RECORDS FOR THIS EXERCISE:
(* ===== verification/Updates.v ===== *)
(** * Updates: the item is allocated, filled and stored

    The two halves of an update, around the reading of the value: after the extras and
    the key the item is allocated, and after the value it is stored. *)
From Stdlib Require Import ZArith Lia.
From stdpp Require Import strings gmap prelude.
From S2P Require Import Prelude Util EngineState DefaultEngine JsonChecker Snappy Protocol Conn Daemon Serve Reply Handlers.

#[local] Set Warnings "-clear-no-such-hyp".

Section updates.
Context {S : Type} {EV : EngineV1 S} {SY : Sys} {ST : Settings} {SN : Snappy} {SOK : Provided}.

Abbreviation D := (M (world S)).
Implicit Types w : world S.

(** The value of [n] bytes for the item [it] is being read. *)
Record filling w (h : request_header) (cmd : Z) (quiet : bool) (it : Z) (op : ENGINE_STORE_OPERATION) (n : Z) w' : Prop := {
  fi_ready : ready w' h cmd quiet 0 it;
  fi_outside : outside w' = outside w;
  fi_state : w'.(w_conn).(cn_state) = F_nread;
  fi_substate : w'.(w_conn).(cn_substate) = bin_read_set_value;
  fi_ritem : w'.(w_conn).(cn_ritem) = A_data it 0;
  fi_rlbytes : w'.(w_conn).(cn_rlbytes) = n;
  fi_op : w'.(w_conn).(cn_store_op) = op
}.

Lemma given_finish w a s w' w2 : outside w' = outside w -> w'.(w_conn).(cn_item) = NULL ->
  given w' a s w2 -> answered w a w2 /\ server_of w2 = s.
Proof.
  intros Ho Hi Hg. apply given_answered in Hg as [[] Hs]; [|done]. split; [|done]. constructor; try done. congruence.
Qed.

(** The response to a failed allocation. *)
Lemma refused_run w h cmd quiet err vlen :
  ready w h cmd quiet 0 NULL -> err <> PROTOCOL_BINARY_RESPONSE_NOT_MY_VBUCKET ->
  runs (write_bin_packet err (swrap 32 vlen);; updc (set_cn_write_and_go F_swallow)) w (fun _ w' =>
    answered w (mk_answer (status h err 0) NULL (Skip (skipped vlen))) w' /\ server_of w' = server_of w).
Proof.
  intros Hw Herr. run. eapply runs_mono; [by eapply write_bin_packet_run|].
  intros [] w1 [[Ha Ho Hs Hi Hr Hg Hb] Hd]. run. split; [|exact Hs]. constructor.
  - eapply alive_same; [|exact Ha]. same.
  - exact Ho.
  - proj. rewrite Hi. apply Hw.
  - left. split.
    + destruct Hr as [Hc Hr]. split; [exact Hc|].
      destruct Hr as [[? Hh]|(? & Hh & ? & ?)]; [left|right]; (split; [done|]).
      * eapply holds_same; [|exact Hh]. same.
      * split; [eapply holds_same; [|exact Hh]; same|]. by split.
    + split; [|proj; rewrite Hi; apply Hw]. left. proj. split; [done|]. split; [exact Hb|]. unfold skipped. pose proof (swrap_range vlen).
      destruct (Z.ltb_spec 0 (swrap 32 vlen)); lia.
Qed.

Lemma start_update_run w h cmd quiet key nbytes flags exptime vlen op o s :
  ready w h cmd quiet 0 NULL -> start_update h key nbytes flags exptime vlen (server_of w) = Some (o, s) ->
  runs (allocate_item key nbytes flags exptime) w (fun r w1 =>
    runs (match r with Some r => start_value r (Some op) vlen | None => mret tt end) w1 (fun _ w' =>
      match o with
      | inl it => filling w h cmd quiet it op (u32 vlen) w'
      | inr a => answered w a w'
      end /\ server_of w' = s)).
Proof.
  intros Hw Hs. unfold start_update in Hs. apply run_bind_Some in Hs as ([ret it] & s1 & (e & He & ->)%call_Some & Hs).
  unfold allocate_item. apply runs_bind, take_aiostat_run; [apply Hw|].
  apply runs_bind, ewouldblock_run; [apply Hw|]. change (is_success ENGINE_SUCCESS) with true. cbn [negb]. run.
  rewrite (rd_header _ _ _ _ _ _ Hw). eapply runs_eng; [exact He|]. cbn [fst snd] in *.
  assert (Hw1 := ready_engine w _ _ _ _ _ e Hw). set (w1 := set_w_engine e w) in *.
  assert (Hno : forall err, err <> PROTOCOL_BINARY_RESPONSE_NOT_MY_VBUCKET ->
    Some (inr (mk_answer (status h err 0) NULL (Skip (skipped vlen))), server_of w1) = Some (o, s) ->
    runs (write_bin_packet err (swrap 32 vlen);; updc (set_cn_write_and_go F_swallow)) w1 (fun _ w' =>
      match o with inl it => filling w h cmd quiet it op (u32 vlen) w' | inr a => answered w a w' end /\ server_of w' = s)).
  { intros err Herr [= <- <-]. eapply runs_mono; [by eapply refused_run|]. intros [] w' [[] Hs']. split; [|done].
    by constructor. }
  destruct ret; try done; cbn [is_success]; try (change (is_success _) with false; cbn [negb]; run;
    apply Hno; [done|exact Hs]).
  change (is_success ENGINE_SUCCESS) with true. cbn [negb].
  apply run_bind_Some in Hs as (info & s1 & (e2 & He2 & ->)%call_Some & Hs). run. eapply runs_eng; [exact He2|].
  assert (Hw2 := ready_engine w1 _ _ _ _ _ e2 Hw1). set (w2 := set_w_engine e2 w1) in *.
  destruct info as [info|].
  - apply run_bind_Some in Hs as ([] & s1 & (e3 & He3 & ->)%call_Some & Hs). injection Hs as <- <-. run.
    unfold start_value. cbn [fst snd]. run. rewrite (rd_header _ _ _ _ _ _ Hw2). eapply runs_eng; [exact He3|]. run; [done|].
    split; [|same]. constructor; try same. eapply ready_same; [exact Hw2|..]; try same; try apply Hw.
    eapply alive_same; [|apply Hw]. same.
  - apply run_bind_Some in Hs as ([] & s1 & (e3 & He3 & ->)%call_Some & Hs).
    apply run_bind_Some in Hs as (a & s1 & Hs & Ha). injection Ha as <- <-. run. eapply runs_eng; [exact He3|]. run.
    assert (Hw3 := ready_engine w2 _ _ _ _ _ e3 Hw2). eapply runs_mono; [by eapply fail_with_given|].
    intros [] w' Hg. run. by eapply given_finish; [| |exact Hg]; [|apply Hw].
Qed.

(** ** The header of an update *)

Definition is_update (cmd : Z) : Prop :=
  cmd = PROTOCOL_BINARY_CMD_SET \/ cmd = PROTOCOL_BINARY_CMD_ADD \/ cmd = PROTOCOL_BINARY_CMD_REPLACE.

Definition is_concat (cmd : Z) : Prop := cmd = PROTOCOL_BINARY_CMD_APPEND \/ cmd = PROTOCOL_BINARY_CMD_PREPEND.

(** What the first half of an update leaves, for the result [o] of [start_update]. *)
Definition started w h cmd quiet op vlen (o : Z + answer) w' : Prop :=
  match o with
  | inl it => filling w h cmd quiet it op (u32 vlen) w'
  | inr a => answered w a w'
  end.

Lemma process_bin_update_run w h hdr b cmd quiet o s :
  ready w h cmd quiet 0 NULL -> parsed hdr h -> at_packet w (hdr ++ b) -> is_update cmd ->
  h.(rh_extlen) = 8 -> Z.of_nat (length b) = h.(rh_keylen) + 8 ->
  let vlen := u32 (h.(rh_bodylen) - (h.(rh_keylen) + h.(rh_extlen))) in
  start_update h (drop 8 b) vlen (be_val (reverse (take 4 b))) (be_val (take 4 (drop 4 b))) vlen (server_of w) = Some (o, s) ->
  runs process_bin_update w (fun _ w' => started w h cmd quiet (update_op h cmd) vlen o w' /\ server_of w' = s).
Proof.
  intros Hw Hp Hat Hcmd Hext Hlen vlen Hs. pose proof (ps_length _ _ Hp) as Hh.
  pose proof (ro_keylen _ (rd_ok _ _ _ _ _ _ Hw)) as Hkl.
  unfold process_bin_update, binary_get_request. run; unfold id; rewrite (rd_header _ _ _ _ _ _ Hw).
  { apply Z.leb_le. apply slice_bounds in Hat as (Hat & _). rewrite length_app, Hh in Hat. lia. }
  eapply (get_key_run w (hdr ++ b) (Z.to_nat h.(rh_keylen))); [done|rewrite (rd_header _ _ _ _ _ _ Hw); lia|
    rewrite length_app; lia|].
  rewrite length_app, Hh. replace (drop _ (hdr ++ b)) with (drop 8 b).
  2:{ rewrite drop_app_ge by lia. f_equal. lia. }
  apply runs_bind. eapply packet_run; [exact Hat|rewrite length_app; lia|]. intros tail. run.
  { rewrite packet_bytes_app, packet_bytes_Some by (rewrite length_app; lia). reflexivity. }
  { rewrite <- app_assoc. apply (body_field hdr b tail 4 4); [done|lia]. }
  rewrite (rd_cmd _ _ _ _ _ _ Hw), (rd_header _ _ _ _ _ _ Hw). fold vlen.
  rewrite (drop_app_length' hdr) by done.
  replace (if cmd =? PROTOCOL_BINARY_CMD_ADD then Some OPERATION_ADD else _) with (Some (update_op h cmd)).
  - by eapply start_update_run.
  - unfold update_op. by destruct Hcmd as [-> | [-> | ->]]; destruct (negb _).
Qed.

Lemma process_bin_append_run w h hdr b cmd quiet o s :
  ready w h cmd quiet 0 NULL -> parsed hdr h -> at_packet w (hdr ++ b) -> is_concat cmd ->
  Z.of_nat (length b) = h.(rh_keylen) ->
  let vlen := swrap 32 (h.(rh_bodylen) - h.(rh_keylen)) in
  start_update h b (u64 vlen) 0 0 vlen (server_of w) = Some (o, s) ->
  runs process_bin_append_prepend w (fun _ w' => started w h cmd quiet (concat_op cmd) vlen o w' /\ server_of w' = s).
Proof.
  intros Hw Hp Hat Hcmd Hlen vlen Hs. pose proof (ps_length _ _ Hp) as Hh. unfold process_bin_append_prepend. apply runs_bind.
  eapply (get_key_run w (hdr ++ b) (length b)); [done|rewrite (rd_header _ _ _ _ _ _ Hw); lia|
    rewrite length_app; lia|].
  rewrite length_app, Nat.add_sub, drop_app_length. run. unfold id.
  rewrite (rd_cmd _ _ _ _ _ _ Hw), (rd_header _ _ _ _ _ _ Hw). fold vlen.
  replace (if cmd =? PROTOCOL_BINARY_CMD_APPEND then Some OPERATION_APPEND else _) with (Some (concat_op cmd)).
  - by eapply start_update_run.
  - unfold concat_op. by destruct Hcmd as [-> | ->].
Qed.

(** ** The value is there *)

(** The item is released after the response has been written. *)
Lemma released_answered w a s w' e : given w a s w' ->
  answered w a (relabel e NULL w') /\ server_of (relabel e NULL w') = mk_server e s.(sv_datatype) s.(sv_verbose) s.(sv_session).
Proof.
  intros [Ha Ho Hi Hh Hs Hd Hk]. split; [|by rewrite <- Hs]. constructor; try done.
  - eapply alive_same; [|exact Ha]. same.
  - destruct Hh as [[Hr Hn]|Hh]; [left|by right]. split; [by apply replying_relabel|].
    by destruct (an_next a); [|destruct Hn as [Hn _]..].
Qed.

(** The marking of the value as JSON. *)
Lemma mark_json_run w it info s1 :
  (if (server_of w).(sv_datatype) then mret tt else
   json ← of_option (checkUTF8JSON info.(ii_value));
   if (json : bool) then
     call (v1_set_item_info it (set_ii_datatype PROTOCOL_BINARY_DATATYPE_JSON info));; mret tt
   else mret tt) (server_of w) = Some (tt, s1) ->
  runs (when (negb w.(w_conn).(cn_supports_datatype))
    (json ← of_option (checkUTF8JSON info.(ii_value));
     when json (eng (v1_set_item_info it (set_ii_datatype PROTOCOL_BINARY_DATATYPE_JSON info));; mret tt))) w
  (fun _ w' => exists e, w' = set_w_engine e w /\ s1 = server_of w').
Proof.
  assert (Hsame : exists e, w = set_w_engine e w /\ server_of w = server_of w) by (exists w.(w_engine); by destruct w).
  cbn [sv_datatype server_of]. destruct (w.(w_conn).(cn_supports_datatype)); cbn [negb when].
  { intros [= <-]. run. exact Hsame. }
  intros Hs. apply run_bind_Some in Hs as (json & s2 & [Hj ->]%of_option_Some & Hs). run; [exact Hj|].
  destruct json; cbn [when].
  - apply run_bind_Some in Hs as (b & s2 & (e & He & ->)%call_Some & [= <-]). run. eapply runs_eng; [exact He|]. run.
    by exists e.
  - injection Hs as <-. run. exact Hsame.
Qed.

Lemma complete_update_run w h cmd quiet it op a s :
  ready w h cmd quiet 0 it -> w.(w_conn).(cn_store_op) = op -> is_get cmd = false ->
  finish_update h op quiet it (server_of w) = Some (a, s) ->
  runs complete_update_bin w (fun _ w' => answered w a w' /\ server_of w' = s).
Proof.
  intros Hw Hop Hng Hs. unfold finish_update in Hs. apply run_bind_Some in Hs as (info & s1 & (e & He & ->)%call_Some & Hs).
  destruct info as [info|]; [|done]. unfold complete_update_bin. run. rewrite (rd_item _ _ _ _ _ _ Hw).
  eapply runs_eng; [exact He|]. assert (Hw1 := ready_engine w _ _ _ _ _ e Hw). set (w1 := set_w_engine e w) in *.
  apply runs_bind, take_aiostat_run; [apply Hw1|]. change (is_success ENGINE_SUCCESS) with true. cbn match.
  apply run_bind_Some in Hs as (sv & s1 & [= <- <-] & Hs). apply run_bind_Some in Hs as ([] & s2 & Hj & Hs).
  unfold update_store. run. unfold id in *.
  eapply runs_mono; [eapply (mark_json_run w1); exact Hj|]. intros [] w2 (e2 & -> & ->). run.
  apply run_bind_Some in Hs as ([ret cas] & s2 & (e3 & He3 & ->)%call_Some & Hs). cbn [fst snd] in Hs.
  rewrite (rd_header _ _ _ _ _ _ Hw1), (rd_cas _ _ _ _ _ _ Hw1). change (cn_store_op (w_conn w1)) with (cn_store_op (w_conn w)).
  rewrite Hop. eapply runs_eng; [exact He3|]. run. cbn [fst snd].
  set (w3 := set_w_conn _ _). assert (Hw3 : ready w3 h cmd quiet cas it).
  { eapply ready_same; [exact Hw1|..]; try same; try apply Hw. eapply alive_same; [|apply Hw1]. same. }
  change (cn_store_op (w_conn w3)) with (cn_store_op (w_conn w)). rewrite Hop.
  apply run_bind_Some in Hs as (a' & s2 & Ha & Hs). apply run_bind_Some in Hs as ([] & s3 & (e4 & He4 & ->)%call_Some & [= <- <-]).
  eapply (runs_mono _ _ (fun _ w' => given w3 a' s2 w')).
  { destruct ret; try done; first [by eapply succeed_given|by eapply fail_with_given|
      eapply write_code_given; [exact Hw3|exact Ha|]; intros Hf; by eapply fail_with_given]. }
  intros [] w4 Hg. pose proof (gv_alive _ _ _ _ Hg) as Ha4. run. rewrite (al_block _ Ha4). cbn [negb when]. run.
  rewrite (gv_item _ _ _ _ Hg). change (cn_item (w_conn w3)) with (cn_item (w_conn w)). rewrite (rd_item _ _ _ _ _ _ Hw).
  assert (E4 : w4.(w_engine) = s2.(sv_engine)) by (by rewrite <- (gv_server _ _ _ _ Hg)).
  eapply runs_eng; [rewrite E4; exact He4|]. run.
  destruct (released_answered w3 a' s2 w4 e4 Hg) as [[] Hr2]. split; [|exact Hr2]. by constructor.
Qed.
End updates.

TASK TO COMPLETE: Every line above from the line with "apply Hno; [done|exact Hs])." to the line with "destruct info as [info|]." is wanted, ends included; write them out exactly and add no other line.

COMPLETED TASK:
    apply Hno; [done|exact Hs]).
  change (is_success ENGINE_SUCCESS) with true. cbn [negb].
  apply run_bind_Some in Hs as (info & s1 & (e2 & He2 & ->)%call_Some & Hs). run. eapply runs_eng; [exact He2|].
  assert (Hw2 := ready_engine w1 _ _ _ _ _ e2 Hw1). set (w2 := set_w_engine e2 w1) in *.
  destruct info as [info|].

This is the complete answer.